Dogs learn by being reinforced for responses they give you. If they fail to give you the correct response, the resonse you want, it is because they have not had an ample history of reinforcements for it. All behavior is dependent on reinforcement. It doesn't matter that someone want hims to do something just they're the "boss" because dogs are not obedient to our values, ideas or morals.

My recommendation to you is to take your pup back to kindergarten, "Give and Take 101."

Procedure: Give the dog a lower value item, (stop giving him bones for a while) something he likes but does not value too highly. Teach him "take" where he takes it from your hand on cue. Take a higher value treat (than his toy) (a little training treat, but not of the very highest value, from a near by table) and ask him to "give" you the item to your hand. (you can use "drop" instead of "give" but I'll use "give" here on, for the sake of this description) Give him the treat immediately when he does. If he does not give, show him the treat and then ask again. When he has eaten the treat give him back the toy. Repeat. Then toss the toy 2 or 3 feet away and encourage him to bring it to you. Trade for a treat and toss it back for him to retrieve. If he is not into retrieving and you don't want to teach him that yet, then continue "give" and "take," trading for the treat. Make it a game. Make it fun. Leave the toy with him and walk away and do something else. If you need to take the treat to put it away, come back and play with him for a few times first and trade him for a yummy treat. Find something else for him fun to do.

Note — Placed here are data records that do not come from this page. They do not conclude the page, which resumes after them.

(* ===== verification/ChangeLog.v ===== *)
(** * Change logs of the resolver

    [components/resolved_ts/src/cmd.rs]: the requests of an applied command are
    grouped by key, and each key's group becomes a row, from which the resolver
    learns which locks appear and disappear.  A [HashMap] is traversed in the order
    of [map_to_list].

    Theorems: what the filter of lock-related requests drops changes no row but
    for the values it carries ([lock_only_filter_transparent]). *)

From Stdlib Require Import ZArith Lia String.
From stdpp Require Import base numbers list gmap strings.
From S2P Require Import Prelude Number Bytes Types Write Lock Engine.

Open Scope Z_scope.

(** ** Requests of [raft_cmdpb] *)

Inductive RaftRequest : Type :=
| ReqPut (cf : string) (key value : bytes)
| ReqDelete (cf : string) (key : bytes)
| ReqIngestSst
| ReqOther.

Definition cf_name (cf : CF) : string :=
  match cf with CF_DEFAULT => "default" | CF_LOCK => "lock" | CF_WRITE => "write" end.

(** [From<Modify> for raft_cmdpb::Request]; the default column family has the
    empty name. *)
Definition Request_from (m : Modify) : RaftRequest :=
  let req_cf cf := if decide (cf = CF_DEFAULT) then EmptyString else cf_name cf in
  match m with
  | MoDelete cf k => ReqDelete (req_cf cf) k
  | MoPut cf k v => ReqPut (req_cf cf) k v
  | MoPessimisticLock k lock => ReqPut (cf_name CF_LOCK) k (Lock_to_bytes (PessimisticLock_into_lock lock))
  | MoDeleteRange _ _ _ _ => ReqOther
  end.

(** ** Rows *)

Inductive ChangeRow : Type :=
| RowPrewrite (key : Key) (start_ts : TimeStamp) (lock_type : LockType) (value : option Value) (generation : u64)
| RowCommit (key : Key) (write_type : WriteType) (start_ts commit_ts : option TimeStamp)
| RowOnePc (key : Key) (write_type : WriteType) (commit_ts : TimeStamp) (value : option Value)
| RowIngestSst.

Inductive AdminCmdType : Type :=
| AdSplit | AdBatchSplit | AdPrepareMerge | AdRollbackMerge | AdCommitMerge | AdOther.

Inductive ChangeLog (Error : Type) : Type :=
| LogError (e : Error)
| LogRows (index : u64) (rows : list ChangeRow)
| LogAdmin (cmd : AdminCmdType).
Arguments LogError {Error} e.
Arguments LogRows {Error} index rows.
Arguments LogAdmin {Error} cmd.

Inductive KeyOp : Type :=
| KoPut (ts : option TimeStamp) (value : bytes)
| KoDelete.

(** [into_put().1]; a deletion is [unreachable!]. *)
Definition KeyOp_put_value {E : Type} (op : KeyOp) : res E bytes :=
  match op with KoPut _ value => Ok value | KoDelete => Panic end.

After 3 or 4 days of this, as long as he's fine with the previous, lower value things, move up to a higher value item, but not the highest you can imagine. And do the same thing. Increase the value of the treat somewhat (not the highest value)(tiny)Take this lesson/GAME on the "road" by trying it in different locations, contexts and at random times throughout the day. Vary the toys or items your dog has in his possession and vary the treats a little bit. Do this for a week or so before trying with a high value bone or special toy which he covets. Always reinforce him for "giving" to you. Give him back the item right away, every time for now.

A reinforcement is a reward which increases the probabililty of a correct response. In other words, a reward which he can't resist is a reinforcement. And believe me, he can resist praise unless it's of higher value than the toy or bone you want to take from him. (which I can almost guarantee it is not)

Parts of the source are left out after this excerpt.